I had tried not to hear the news about the US Open Finals. But it was impossible to avoid. I was one of the professional physical therapists for the biggest stars in tennis. Technically I worked for the tennis associations and not the players, but the sport was my entire world. I'd never been good enough to turn pro, but I still loved and revered the game. The health and physical wellness of the sport's top athletes is my contribution. But even if I hadn't heard the recent news, I'd still know the match results in my soul. The two players advancing to the US Open finals were simply known. Brodie Archer versus Luigi Boisvert. They were the game of tennis at the moment. The sport came down to the two of them. A cocky, rebellious American versus a suave, graceful Argentinian of Italian descent.

As a physical therapist employed by the Association of Tennis Professionals, I didn't choose sides.

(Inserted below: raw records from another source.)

Lemma min_optional_ceiling a b x :
  match min_optional a b with Some ceiling => ceiling <? x | None => false end = false <->
  forall ceiling, a = Some ceiling \/ b = Some ceiling -> x <= ceiling.
Proof.
  destruct a as [u|], b as [v|]; simpl.
  - destruct (Z.ltb_spec u v); rewrite Z.ltb_ge; split.
    + intros ? ? [[= <-]|[= <-]]; lia.
    + intros H'. apply H'. by left.
    + intros ? ? [[= <-]|[= <-]]; lia.
    + intros H'. apply H'. by right.
  - rewrite Z.ltb_ge. split; [intros ? ? [[= <-]|?]; done|]. intros H'. apply H'. by left.
  - rewrite Z.ltb_ge. split; [intros ? ? [?|[= <-]]; done|]. intros H'. apply H'. by right.
  - naive_solver.
Qed.

(** The output tokens a candidate must support. *)
Lemma requested_output_le route request n :
  rq_required_output_tokens (for_request route request) <= n <->
  required_output_tokens (route_limits (policy route)) <= n
  /\ (forall g m, LlmRequest.generation request = Some g -> max_output_tokens g = Some m -> m <= n).
Proof.
  unfold for_request. cbn [rq_required_output_tokens].
  destruct (derive_limits route request) as (_ & Ho & _). rewrite Ho.
  destruct (LlmRequest.generation request) as [g|]; simpl.
  - destruct (max_output_tokens g) as [m|] eqn:Em; split.
    + intros H. split; [lia|]. intros ? ? [= <-] Hm. rewrite Em in Hm. simplify_eq. lia.
    + intros [? H]. specialize (H g m eq_refl Em). lia.
    + intros ?. split; [done|]. intros ? ? [= <-]. congruence.
    + by intros [? _].
  - split; [|by intros [? _]]. intros ?. split; [done|]. intros ? ? [=].
Qed.

Section filters.
Context (route : RouteDefinition) (request : LlmRequest) (registry : ModelCapabilityRegistry).
Let q := for_request route request.

Lemma policy_reasons_nil c :
  policy_reasons route c q = [] <->
  cand_enabled c = true
  /\ residency (boundary c) = policy_residency (policy route)
  /\ classification_level (data_classification (policy route))
     <= classification_level (max_classification (boundary c))
  /\ expected_latency (rank c) <= latency_target (policy route)
  /\ minimum_context_tokens (route_limits (policy route)) <= cl_max_context_tokens (cand_limits c)
  /\ rq_required_output_tokens q <= cl_max_output_tokens (cand_limits c)
  /\ capacity_covers (cl_max_input_bytes (cand_limits c)) (required_input_bytes q)
  /\ capacity_covers (cl_max_output_bytes (cand_limits c)) (required_output_bytes q)
  /\ match rq_max_cost_microunits q with
     | Some ceiling => ceiling <? estimated_cost_microunits (rank c)
     | None => false
     end = false
  /\ unknown_required q = false.
Proof.
  assert (rq_minimum_context_tokens q = minimum_context_tokens (route_limits (policy route))) as Hc
    by apply (derive_limits route request).
  unfold policy_reasons. rewrite !app_nil, !push_if_nil, !negb_false_iff, !Z.ltb_ge, Hc.
  rewrite !capacity_satisfies_iff, bool_decide_eq_true. tauto.
Qed.
(** Selection on a validated route always returns a report, under every
    interleaving; without interference it selects exactly when some candidate
    serves the request and is granted by its circuits, and when it selects
    nothing the book is unchanged and every candidate is rejected with a reason,
    in candidate order. *)
Theorem selection_complete w :
  route_wf route -> validate_request_route route request = Ok tt ->
  exists rep w', select_candidate p route request registry now w = (Ok rep, w')
  /\ StronglySorted rejection_le (rejections rep)
  /\ (forall r, r ∈ rejections rep -> rejected_reasons r <> []
        /\ is_Some (candidates route !! Z.to_nat (rejected_position r)))
  /\ (others w = [] ->
      (selected rep = None <->
        forall c, c ∈ candidates route -> serves route request registry c ->
                  grants p now (shared w) c = false)
      /\ (selected rep = None -> w' = w
          /\ forall i c, candidates route !! i = Some c ->
               exists r, r ∈ rejections rep /\ rejected_position r = Z.of_nat i)).
Proof.
  intros Hw Hv. destruct (select_candidate_total w Hw Hv) as (rep & w' & H).
  exists rep, w'. split; [done|]. destruct (report_rejections w rep w' Hw H) as [Hs Hr].
  split; [done|]. split; [done|]. intros Ho. pose proof H as Hrun.
  apply select_candidate_ok in H as (_ & sts & more & w1 & _ & Ha & Hrej & Hseq); [|done].
  destruct (Hseq Ho) as [-> Hent]. destruct w as [b o]. simpl in Ho. subst o. cbn [shared] in *.
  rewrite Hent in *. pose proof Ha as Hf.
  apply acquire_first_sequential in Hf as (es1 & es2 & Heq & Hno & Hpos & Hlast).
  split.
  - split.
    + intros Hsel. by eapply select_none.
    + intros Hnone. destruct es2 as [|e es2]; [by destruct Hlast|].
      destruct Hlast as [Hg _]. assert (e ∈ es1 ++ e :: es2) as Hin
        by (apply elem_of_app; right; by left).
      rewrite <- Heq, merge_sort_Permutation in Hin. apply list_elem_of_omap in Hin as (x & Hx & He).
      apply elem_of_seen in Hx as (i & Hi & _ & _). apply eligible_of_Some in He as (Hst & _ & He).
      rewrite He in Hg. simpl in Hg. rewrite Hnone in Hg; [done| |].
      * by eapply list_elem_of_lookup_2.
      * apply evaluate_static_sound. fold q. by rewrite Hst.
  - intros Hsel. destruct es2; [|destruct Hlast as [_ [? ?]]; congruence].
    rewrite app_nil_r in Heq. split; [by destruct Hlast|].
    intros i c Hi. destruct (report_covers b more i c Hi) as [(e & He & Hpe & _)|?];
      [|by rewrite Hrej].
    rewrite <- (merge_sort_Permutation compare_eligible), Heq in He.
    apply (list_elem_of_fmap_2 position) in He. rewrite <- Hpos, Hpe in He.
    apply list_elem_of_fmap in He as (r & Hrp & Hr'). exists r. split; [|done].
    rewrite Hrej, merge_sort_Permutation. apply elem_of_app. by right.
Qed.
End selection.
(* ===== verification/Fallback.v ===== *)
(** * Fallback proofs

    [crates/llm-routing/src/fallback.rs]: the proof obligation a caller discharges
    before it moves from one candidate to another, and what a chain of such moves
    preserves. *)
From S2P Require Import Prelude Machine Text Capability LlmRequest Circuit.
From S2P Require Import CircuitFacts CircuitProtocol Retry RouteDefinition Selection SelectionFacts.
From S2P Require Import SelectionTheorems.

Inductive FallbackReason := ProviderUnavailable | RetryExhausted | DeadlineRisk | CircuitOpen.

Record FallbackProof := {
  proof_revision : Z;
  proof_from : string;
  proof_to : string;
  proof_reason : FallbackReason;
  proof_registry_revision : string;
}.

Inductive FallbackProofError :=
| CallerProhibited | UndeclaredFallback | UnknownCandidate | RouteMismatch
| SemanticDowngrade | CandidateIneligible.

(** The guard on the two boundaries and limits. *)
Definition downgrades (primary fallback : RouteCandidate) : bool :=
  negb (bool_decide (residency (boundary primary) = residency (boundary fallback)))
  || negb (bool_decide (safety_policy_revision (boundary primary)
                        = safety_policy_revision (boundary fallback)))
  || (classification_level (max_classification (boundary fallback))
      <? classification_level (max_classification (boundary primary)))
  || negb (covers (cand_limits fallback) (cand_limits primary)).

Definition prove_fallback (route : RouteDefinition) (request : LlmRequest)
    (registry : ModelCapabilityRegistry) (from to : string) (reason : FallbackReason)
    (caller_allows_fallback : bool) : result FallbackProofError FallbackProof :=
  _ ← map_err (fun _ => RouteMismatch) (validate_request_route route request);
  _ ← guard_err (negb caller_allows_fallback) CallerProhibited;
  _ ← guard_err (negb (allows (fallback (policy route)) from to)) UndeclaredFallback;
  primary ← ok_or (candidate route from) UnknownCandidate;
  fb ← ok_or (candidate route to) UnknownCandidate;
  _ ← guard_err (downgrades primary fb) SemanticDowngrade;
  admission ← map_err (fun _ => CandidateIneligible)
                (admit_candidate_without_circuit route request fb registry);
  Ok {| proof_revision := rd_revision route; proof_from := from; proof_to := to;
        proof_reason := reason;
        proof_registry_revision := adm_registry_revision admission |}.

(** ** What no fallback weakens *)

(** [c'] keeps the guarantees [c] gives: same residency and safety policy, at
    least its classification and its capacities. *)
Record preserves (c c' : RouteCandidate) : Prop := {
  ps_residency : residency (boundary c') = residency (boundary c);
  ps_safety : safety_policy_revision (boundary c') = safety_policy_revision (boundary c);
  ps_classification : classification_level (max_classification (boundary c))
    <= classification_level (max_classification (boundary c'));
  ps_context : cl_max_context_tokens (cand_limits c) <= cl_max_context_tokens (cand_limits c');
  ps_output : cl_max_output_tokens (cand_limits c) <= cl_max_output_tokens (cand_limits c');
  ps_input_bytes : capacity_covers (cl_max_input_bytes (cand_limits c'))
    (cl_max_input_bytes (cand_limits c));
  ps_output_bytes : capacity_covers (cl_max_output_bytes (cand_limits c'))
    (cl_max_output_bytes (cand_limits c));
}.

Lemma capacity_covers_refl a : capacity_covers a a.
Proof. intros n ->. exists n. split; [done|lia]. Qed.

Lemma capacity_covers_trans a b c :
  capacity_covers b a -> capacity_covers c b -> capacity_covers c a.
Proof.
  intros Hba Hcb n Hn. destruct (Hba n Hn) as (m & Hm & ?). destruct (Hcb m Hm) as (k & ? & ?).
  exists k. split; [done|lia].
Qed.

#[global] Instance preserves_preorder : PreOrder preserves.
Proof.
  split.
  - intros c. constructor; (lia || apply capacity_covers_refl || done).
  - intros a b c [] []. constructor; try congruence; try lia; by eapply capacity_covers_trans.
Qed.

Lemma optional_capacity_covers_iff t s :
  optional_capacity_covers t s = true <-> capacity_covers t s.
Proof.
  change (optional_capacity_covers t s) with (capacity_satisfies t s). apply capacity_satisfies_iff.
Qed.

Lemma downgrades_false c c' : downgrades c c' = false <-> preserves c c'.
Proof.
  unfold downgrades, covers.
  rewrite !orb_false_iff, !negb_false_iff, !bool_decide_eq_true, !andb_true_iff, Z.ltb_ge, !Z.leb_le,
    !optional_capacity_covers_iff.
  split; [intros [[[? ?] ?] [[[? ?] ?] ?]]; by constructor|].
  intros []. split_and!; done.
Qed.

Lemma admit_without_circuit_ok route request c registry a :
  admit_candidate_without_circuit route request c registry = Ok a ->
  serves route request registry c.
Proof.
  unfold admit_candidate_without_circuit.
  destruct (evaluate_static _ _ _ _) as [rs adm] eqn:E. destruct rs; [|done]. intros _.
  apply evaluate_static_sound. by rewrite E.
Qed.

Lemma admit_without_circuit_complete route request c registry :
  limits_wf (route_limits (policy route)) -> validate_id (region c) = Ok tt ->
  serves route request registry c ->
  exists a, admit_candidate_without_circuit route request c registry = Ok a.
Proof.
  intros Hl Hr Hs. pose proof (evaluate_static_complete route request registry c Hl Hr Hs) as Hnil.
  apply evaluate_static_nil in Hnil as (_ & _ & core & a & _ & _ & Hst).
  exists a. unfold admit_candidate_without_circuit. by rewrite Hst.
Qed.

(** A fallback is proved exactly when the request names this route revision,
    the caller allows fallbacks, the route declares the edge, both candidates
    exist, the target keeps every guarantee of the source and itself serves the
    request; every failed condition is an error. *)
Theorem prove_fallback_iff route request registry from to reason allowed :
  route_wf route ->
  ((exists pf, prove_fallback route request registry from to reason allowed = Ok pf) <->
   validate_request_route route request = Ok tt /\ allowed = true
   /\ {| rule_from := from; rule_to := to |} ∈ fallback (policy route)
   /\ exists c c', candidate route from = Some c /\ candidate route to = Some c'
        /\ preserves c c' /\ serves route request registry c').
Proof.
  intros Hw. unfold prove_fallback. split.
  - intros [pf H]. inv_ok.
    match goal with H : validate_request_route _ _ = Ok ?u |- _ => destruct u end.
    split_and!; try done.
    + by apply negb_false_iff.
    + apply allows_true. by apply negb_false_iff.
    + do 2 eexists. split_and!; [done..| |].
      * by apply downgrades_false.
      * by eapply admit_without_circuit_ok.
  - intros (Hv & -> & Hin & c & c' & Hc & Hc' & Hp & Hs).
    destruct (candidate_Some _ _ _ Hc') as [Hmem _].
    destruct (admit_without_circuit_complete route request c' registry (rwf_limits _ Hw)
      (candidate_region_valid _ (rwf_candidates _ Hw _ Hmem)) Hs) as [a Ha].
    apply allows_true in Hin. apply downgrades_false in Hp.
    rewrite Hv. cbn. rewrite Hin. cbn. rewrite Hc. cbn. rewrite Hc'. cbn. rewrite Hp. cbn.
    rewrite Ha. eexists. reflexivity.
Qed.

(** A run of proved fallbacks through one route. *)
Inductive fallback_chain (route : RouteDefinition) (request : LlmRequest)
    (registry : ModelCapabilityRegistry) : string -> string -> Prop :=
| chain_start id : fallback_chain route request registry id id
| chain_step a b c reason pf :
    fallback_chain route request registry a b ->
    prove_fallback route request registry b c reason true = Ok pf ->
    fallback_chain route request registry a c.

(** However many fallbacks follow each other, the candidate reached preserves
    every guarantee of the one the request started with. *)
Theorem fallback_chain_preserves route request registry a b c :
  fallback_chain route request registry a b ->
  candidate route a = Some c -> exists c', candidate route b = Some c' /\ preserves c c'.
Proof.
  intros H Ha. induction H as [id|a b d reason pf H IH Hpf].
  - exists c. split; [done|]. reflexivity.
  - destruct (IH Ha) as (c1 & Hb & Hp). unfold prove_fallback in Hpf. inv_ok.
    match goal with H1 : candidate route b = Some ?x, H2 : downgrades ?x ?y = false,
      H3 : candidate route d = Some ?y |- _ =>
        exists y; split; [exact H3|]; rewrite Hb in H1; injection H1 as <-;
        apply downgrades_false in H2 end.
    by transitivity c1.
Qed.

Lemma prove_fallback_iff_witness :
  exists pf, prove_fallback Fixture.rt Fixture.request Fixture.registry "best" "good"
    ProviderUnavailable true = Ok pf.
Proof.
  apply (prove_fallback_iff Fixture.rt Fixture.request Fixture.registry "best" "good"
    ProviderUnavailable true Fixture.rt_wf).
  split; [reflexivity|]. split; [reflexivity|]. split; [left|].
  exists (Fixture.cand "best" "p2" 7), (Fixture.cand "good" "p1" 1).
  split; [reflexivity|]. split; [reflexivity|]. split.
  - apply downgrades_false. reflexivity.
  - apply Fixture.good_serves.
Defined.

Lemma fallback_chain_preserves_witness :
  exists c', candidate Fixture.rt "good" = Some c' /\ preserves (Fixture.cand "best" "p2" 7) c'.
Proof.
  refine (fallback_chain_preserves Fixture.rt Fixture.request Fixture.registry "best" "good"
    (Fixture.cand "best" "p2" 7) _ eq_refl).
  eapply (chain_step _ _ _ "best" "best" "good" RetryExhausted).
  - apply chain_start.
  - vm_compute. reflexivity.
Defined.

I wanted every ankle equally strong, every wrist perfectly wrapped. I treated both players before, during, and after the matches. Sure, each player has their own loyal team of specialist coaches, trainers, therapists. But for me it was technical, like repairing machinery. It wasn't emotional fandom. I didn't do it for them, I did it for tennis. The sport. The game. The performance.

But that didn't mean it wasn't hard to form preferences. To see how the sport's top athletes really carried themselves in the more private shadows off the court. Conceited, paranoid, obsessive, compassionate, genuine, spoiled, angry. The emotions were highlighted between games, the spectacle of the court obscuring the emotional with the physical. But when they stepped into the training room, when they were writhing in pain, their stoic masks cast off, that's when you really saw a person.

The world loved Brodie Archer almost as much as the world loved to hate Brodie Archer. He was an athletic phenom and a media sensation, charm and scandal personified. He was larger than life, played like he was there for the crowd as much as the win, and had a face for Hollywood. Brodie Archer, the King of Tennis. Love him or hate him, you can't look away.

But for me, Brodie Archer was personal. I didn't love to hate him, I hated to hate him. I resented how much I hated him. The depth of which had grown impossibly deeper and irrevocably permanent when my brother had called me three days ago in desperate tears, his voice foreign and hollow, blubbering incoherently about what he'd found when he'd come back from a client training session at the courts.

She's dead, Mercy. Just fucking dead! How could this...I mean...why, Mercy?

Who, Callan? Who's dead?

Erin! Why would she do this?

Do what, Callan? What happened?
There was a note—

A note?

She...she was lying on the floor in her blood, God, there was so much blood.

What did it say?

Why is this happening to me? Why me, Mercy, why her?

Callan, what did the note say?

It was...it was for him.

And I knew. Without my brother saying it, I knew. My brother's fiancé's final words to this world hadn't been left for Callan. They'd been for the boy she'd first fallen in love with. For the person that had broken her heart and crushed her soul and left her behind for the greatness that the world graciously and easily bestowed upon him. The King of Tennis, the champion of hardcourt, grass, and clay. The breaker of all records. Brodie Archer.